By happenstance, Mr Knightley (walking with Emma and Harriet) bumps into the Westons (walking with Frank Churchill) and Miss Bates (walking with her niece) - the latter two parties having met up already by chance - or is it? But I digress. Frank Churchill asks a question about Mr Perry, the local apothecary, getting a carriage, claiming that Mrs Weston mentioned it in one of her letters. When Mrs Weston denies any such knowledge or occurrence, Frank laughs and calls it a dream . . . except that Miss Bates knows it to be true, as does Jane Fairfax, who now has her head down, fussing with her shawl, while trying to avoid catching Frank's eye.

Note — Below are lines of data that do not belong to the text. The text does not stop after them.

Lemma head_offset_header : head_offset info = Ok (header_size host file).
Proof.
  unfold head_offset, header_size, info, minheadsize.
  destruct (getint_header host file) as (-> & _ & _ & ->). cbn [bind].
  fold (rh_data host file). fold (rh_nchan host file).
  destruct (rh_data host file <? 1024); reflexivity.
Qed.

Lemma start_offset_header (start_scan : Z) :
  start_offset info start_scan
  = try_except
      (q <- truediv_pow2
              (start_scan * rh_nchan host file * rh_nsamp host file * rh_bits host file) 3 ;;
       int_of_float q)
      (Raise (NameError "warnings")).
Proof. reflexivity. Qed.

Lemma start_offset_exact (start_scan : Z) :
  Z.abs (start_scan * rh_nchan host file * rh_nsamp host file * rh_bits host file) < 2 ^ 53 ->
  start_offset info start_scan
  = Ok (Z.quot (start_scan * rh_nchan host file * rh_nsamp host file * rh_bits host file) 8).
Proof.
  intros H. rewrite start_offset_header, int_truediv8_exact by assumption. reflexivity.
Qed.

Lemma count_header (n_scans : Z) :
  count info n_scans
  = Ok (if n_scans >? 0 then n_scans * rh_nsamp host file * rh_nchan host file else -1).
Proof.
  unfold count, info.
  destruct (getint_header host file) as (_ & -> & _ & ->). cbn [bind try_except].
  destruct (n_scans >? 0); reflexivity.
Qed.

Lemma recentre_header (datvec : list Z) :
  recentre info datvec = Ok (map (recentre_value (rh_bits host file)) datvec).
Proof.
  unfold recentre, recentre_value, info.
  destruct (getint_header host file) as (_ & _ & -> & _). cbn [bind].
  fold (rh_bits host file).
  destruct (rh_bits host file =? 8); cbn [bind orb]; [reflexivity |].
  destruct (rh_bits host file =? 16); [reflexivity |].
  rewrite map_id. reflexivity.
Qed.

Lemma build_matrix_header (datvec : list Z) :
  build_matrix info datvec
  = (m <- np.reshape datvec (trace_len host file) ;; Ok (np.T m)).
Proof. reflexivity. Qed.

Lemma readdzt_header (start_scan n_scans : Z) :
  (54 <= length file)%nat ->
  readdzt host file start_scan n_scans
  = (datvec <- read_samples host file info start_scan n_scans ;;
     data <- build_matrix info datvec ;;
     Ok (data, info)).
Proof.
  intros H. unfold readdzt. rewrite read_header_ok by assumption. reflexivity.
Qed.

End Phases.

(** ** Reading the samples *)

(** [np.fromfile] from a position followed by exactly [r] whole items. *)
Lemma fromfile_items (host : machine) (file : list byte) (dt : np.dtype)
      (offset count r : Z) :
  0 <= offset < 2 ^ 63 ->
  - 2 ^ 63 <= count < 2 ^ 63 ->
  0 <= r ->
  len file - offset = r * np.itemsize dt ->
  r * np.itemsize dt < 2 ^ 63 ->
  count <= r
  \/ (count * np.itemsize dt < 2 ^ 63 /\ count * np.itemsize dt <= memory host) ->
  np.fromfile host file dt offset count
  = Ok (map (np.item host dt)
            (group (Z.to_nat (np.itemsize dt)) (skipn (Z.to_nat offset) file)
                   (Z.to_nat (if count <? 0 then r else Z.min count r)))).
Proof.
  intros Hoff Hcnt Hr Hlen Hbig Hmem. unfold np.fromfile.
  assert (Hes : 0 < np.itemsize dt) by (destruct dt; reflexivity).
  destruct (Z.leb_spec (- 2 ^ 63) offset); [| lia].
  destruct (Z.ltb_spec offset (2 ^ 63)); [| lia].
  destruct (Z.leb_spec (- 2 ^ 63) count); [| lia].
  destruct (Z.ltb_spec count (2 ^ 63)); [| lia].
  cbn [andb negb].
  destruct (Z.ltb_spec offset 0); [lia |].
  destruct (Z.ltb_spec (len file) offset); [nia |]. cbn [andb].
  assert (Hrest : len (skipn (Z.to_nat offset) file) / np.itemsize dt = r).
  { unfold len in *. rewrite length_skipn.
    replace (Z.of_nat (length file - Z.to_nat offset)) with (r * np.itemsize dt) by lia.
    apply Z.div_mul. lia. }
  rewrite Hrest, Hlen, Z.quot_mul by lia.
  destruct (Z.ltb_spec count 0) as [Hc | Hc].
  - destruct (Z.ltb_spec r 0); [lia |].
    destruct (Z.leb_spec (2 ^ 63) (r * np.itemsize dt)); [lia |].
    rewrite Z.ltb_irrefl. cbn [andb]. rewrite Z.min_id. reflexivity.
  - destruct (Z.ltb_spec count 0); [lia |].
    destruct (Z.leb_spec (2 ^ 63) (count * np.itemsize dt)); [nia |].
    destruct (Z.ltb_spec r count); cbn [andb]; [| reflexivity].
    destruct (Z.ltb_spec (memory host) (count * np.itemsize dt)); [lia | reflexivity].
Qed.

Lemma dtype_of_supported_bits (bits : Z) :
  bits = 8 \/ bits = 16 \/ bits = 32 ->
  exists dt, dtype_of_bits bits = Some dt
             /\ bits = 8 * np.itemsize dt
             /\ bits / 8 = np.itemsize dt.
Proof.
  intros [-> | [-> | ->]];
    [exists np.uint8 | exists np.uint16 | exists np.int32]; repeat split.
Qed.

Section Window.

Variables (host : machine) (file : list byte) (S : Z).
Hypothesis Hwf : well_formed host file S.
Hypothesis Hsize : len file < 2 ^ 50.

Let k := trace_len host file.

Lemma trace_len_pos : 0 < k.
Proof.
  destruct Hwf as (_ & Hns & Hnc & _). unfold k, trace_len. nia.
Qed.
(** * API monetization platform: gateway rate limiter, proxy forwarder,
      usage buffer, billing period calculator and invoice engine.

    A shallow embedding of the TypeScript services
      - [RateLimitService]      (gateway, proxy/services/rate-limit.service.ts)
      - [ProxyService]          (gateway, proxy/services/proxy.service.ts)
      - [UsageTrackingService]  (gateway, proxy/services/usage-tracking.service.ts)
      - [PricingService]        (billing, pricing/pricing.service.ts)
      - [BillingService]        (billing, billing/billing.service.ts)
      - [InvoiceService]        (billing, invoice/invoice.service.ts)
    followed by the properties established about them.

    Conventions of the embedding.
      - A JavaScript [Date] is its time value: milliseconds since the epoch,
        a [Z].  Local time is a fixed offset [tz] (milliseconds east of UTC)
        from UTC; zones with daylight saving are outside the model.
      - Every service call reads the clock once: the instant [now] is an
        argument of the call.
      - A [Decimal(10,2)] amount is its number of cents, a [Z].
      - An [async] method that may throw returns [Exn + A]; one that also
        writes to a store threads the store explicitly. *)

From Stdlib Require Import ZArith Lia Ascii String.
From stdpp Require Import base gmap strings list pretty.

Local Open Scope Z_scope.

(* ===================================================================== *)
(** * JavaScript [Date] arithmetic *)
(* ===================================================================== *)

Module JsDate.

Definition msPerDay : Z := 86400000.

(** [Day(t)] and [TimeWithinDay(t)] of ECMA-262. *)
Definition Day (t : Z) : Z := t `div` msPerDay.
Definition TimeWithinDay (t : Z) : Z := t `mod` msPerDay.

(** Day number (days since 1970-01-01) of the proleptic Gregorian date
    [y]-[m]-[d], with [m] in 1..12. *)
Definition days_from_civil (y m d : Z) : Z :=
  let y' := if m <=? 2 then y - 1 else y in
  let era := y' `div` 400 in
  let yoe := y' - era * 400 in
  let mp := if 2 <? m then m - 3 else m + 9 in
  let doy := (153 * mp + 2) `div` 5 + d - 1 in
  let doe := yoe * 365 + yoe `div` 4 - yoe `div` 100 + doy in
  era * 146097 + doe - 719468.

(** Inverse direction: (year, month 1..12, day of month) of a day number. *)
Definition civil_from_days (z : Z) : Z * Z * Z :=
  let z' := z + 719468 in
  let era := z' `div` 146097 in
  let doe := z' - era * 146097 in
  let yoe := (doe - doe `div` 1460 + doe `div` 36524 - doe `div` 146096) `div` 365 in
  let doy := doe - (365 * yoe + yoe `div` 4 - yoe `div` 100) in
  let mp := (5 * doy + 2) `div` 153 in
  let d := doy - (153 * mp + 2) `div` 5 + 1 in
  let m := if mp <? 10 then mp + 3 else mp - 9 in
  let y := yoe + era * 400 in
  (if m <=? 2 then y + 1 else y, m, d).

(** [YearFromTime], [MonthFromTime] (0..11) and [DateFromTime] (1..31). *)
Definition YearFromTime (t : Z) : Z := (civil_from_days (Day t)).1.1.
Definition MonthFromTime (t : Z) : Z := (civil_from_days (Day t)).1.2 - 1.
Definition DateFromTime (t : Z) : Z := (civil_from_days (Day t)).2.

(** [MakeDay(year, month, date)]: the month may lie outside 0..11 and the
    date outside the month; both carry over. *)
Definition MakeDay (year month date : Z) : Z :=
  let ym := year + month `div` 12 in
  let mn := month `mod` 12 in
  days_from_civil ym (mn + 1) 1 + date - 1.

Definition MakeDate (day time : Z) : Z := day * msPerDay + time.

Section Local.
(** Offset of local time from UTC, in milliseconds. *)
Variable tz : Z.

Definition LocalTime (t : Z) : Z := t + tz.
Definition UTC (t : Z) : Z := t - tz.

Definition getFullYear (t : Z) : Z := YearFromTime (LocalTime t).
Definition getMonth (t : Z) : Z := MonthFromTime (LocalTime t).
Definition getDate (t : Z) : Z := DateFromTime (LocalTime t).

(** [d.setMonth(month)]: the day of month is kept as a number, so a day
    the target month does not have carries into the following month. *)
Definition setMonth (t month : Z) : Z :=
  let l := LocalTime t in
  UTC (MakeDate (MakeDay (YearFromTime l) month (DateFromTime l))
                (TimeWithinDay l)).

(** [d.setDate(date)]. *)
Definition setDate (t date : Z) : Z :=
  let l := LocalTime t in
  UTC (MakeDate (MakeDay (YearFromTime l) (MonthFromTime l) date)
                (TimeWithinDay l)).

(** [d.setHours(24, 0, 0, 0)]: hour 24 of the local day of [t]. *)
Definition setHours24 (t : Z) : Z :=
  let l := LocalTime t in
  UTC (MakeDate (Day l) (24 * 3600000)).
End Local.

(** Instant of a UTC wall-clock reading; used to write dates down. *)
Definition utc (y mo d h mi : Z) : Z :=
  MakeDate (days_from_civil y mo d) (h * 3600000 + mi * 60000).

End JsDate.

(* ===================================================================== *)
(** * Exceptions *)
(* ===================================================================== *)

Inductive Exn : Type :=
  | NotFoundException (msg : string)
  | BadRequestException (msg : string)
  | PrismaUniqueConstraint (field : string)
  | PrismaForeignKey (field : string)
  | RedisError
  | Error (msg : string).

(* ===================================================================== *)
(** * Awaited calls that may throw *)
(* ===================================================================== *)

(** An [async] method over a store [S]: it changes the store and returns
    or throws. *)
Definition M (S A : Type) : Type := S → S * (Exn + A).

Definition ret {S A} (a : A) : M S A := λ s, (s, inr a).

Definition throw {S A} (e : Exn) : M S A := λ s, (s, inl e).

Definition bind {S A B} (m : M S A) (k : A → M S B) : M S B :=
  λ s, match m s with
       | (s', inr a) => k a s'
       | (s', inl e) => (s', inl e)
       end.

(** [try { body } catch (error) { handler(error) }]. *)
Definition try_catch {S A} (body : M S A) (handler : Exn → M S A) : M S A :=
  λ s, match body s with
       | (s', inr a) => (s', inr a)
       | (s', inl e) => handler e s'
       end.

Notation "'let!' x ':=' m 'in' k" := (bind m (λ x, k))
  (at level 10, x name, m at level 100, k at level 200).
Notation "m ';;' k" := (bind m (λ _, k))
  (at level 100, k at level 200, right associativity).

(* ===================================================================== *)
(** * Gateway: daily rate limiter *)
(* ===================================================================== *)

Module RateLimit.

Once again, games pop up in Emma

Once inside Hartfield for tea, Frank Churchill seizes on a box of "alphabets" - hand-written scraps with letters on them used to form words - rather like doing a word scramble while using Scrabble tiles (indeed, it's a fine use of Scrabble tiles - you pull out the letters for the word, then set the lot of them in front of someone else, who is to solve the puzzle). Frank's first word goes to Jane Fairfax, and is revealed to be "blunder". Mr Knightley is then certain that Frank is playing, in Austen's term, "a deeper game."

Jane is embarrassed when Frank creates the word "Dixon", showing it first to Emma and then to Jane, and she sweeps aside without reading another offering from Frank - but she does not refuse his assistance in helping her to find her shawl.

Misunderstanding between Emma and Mr Knightley

Mr Knightley asks about the word Frank showed to her, and she is so embarrassed that she doesn't want to talk about it - it's a reminder of her suspicions regarding Jane Fairfax having a fling with Mr Dixon, and she doesn't want Mr Knightley to know she thinks it possible. Mr Knightley, however, believes that she is flustered because her affections are attached to Frank Churchill.

Yet he would speak. He owed it to her, to risk any thing that might be involved in an unwelcome interference, rather than her welfare; to encounter any thing, rather than the remembrance of neglect in such a cause.

"My dear Emma," said he at last, with earnest kindness, "do you think you perfectly understand the degree of acquaintance between the gentleman and lady we have been speaking of?"

"Between Mr Frank Churchill and Miss Fairfax? Oh! yes, perfectly.--Why do you make a doubt of it?"

"Have you never at any time had reason to think that he admired her, or that she admired him?"

"Never, never!" she cried with a most open eagerness--"Never, for the twentieth part of a moment, did such an idea occur to me. And how could it possibly come into your head?"

"I have lately imagined that I saw symptoms of attachment between them--certain expressive looks, which I did not believe meant to be public."

"Oh! you amuse me excessively. I am delighted to find that you can vouchsafe to let your imagination wander--but it will not do--very sorry to check you in your first essay--but indeed it will not do. There is no admiration between them, I do assure you; and the appearances which have caught you, have arisen from some peculiar circumstances--feelings rather of a totally different nature--it is impossible exactly to explain:--there is a good deal of nonsense in it--but the part which is capable of being communicated, which is sense, is, that they are as far from any attachment or admiration for one another, as any two beings in the world can be. That is, I presume it to be so on her side, and I can answer for its being so on his. I will answer for the gentleman's indifference."

She spoke with a confidence which staggered, with a satisfaction which silenced, Mr Knightley.

Poor Mr Knightley. Poor, hamstrung Mr Knightley, who believes that Emma and Frank are a couple. He will be laboring under this belief for many more chapters now, mistaken though we readers know it to be. And yet, the plot thickens very much upon us indeed.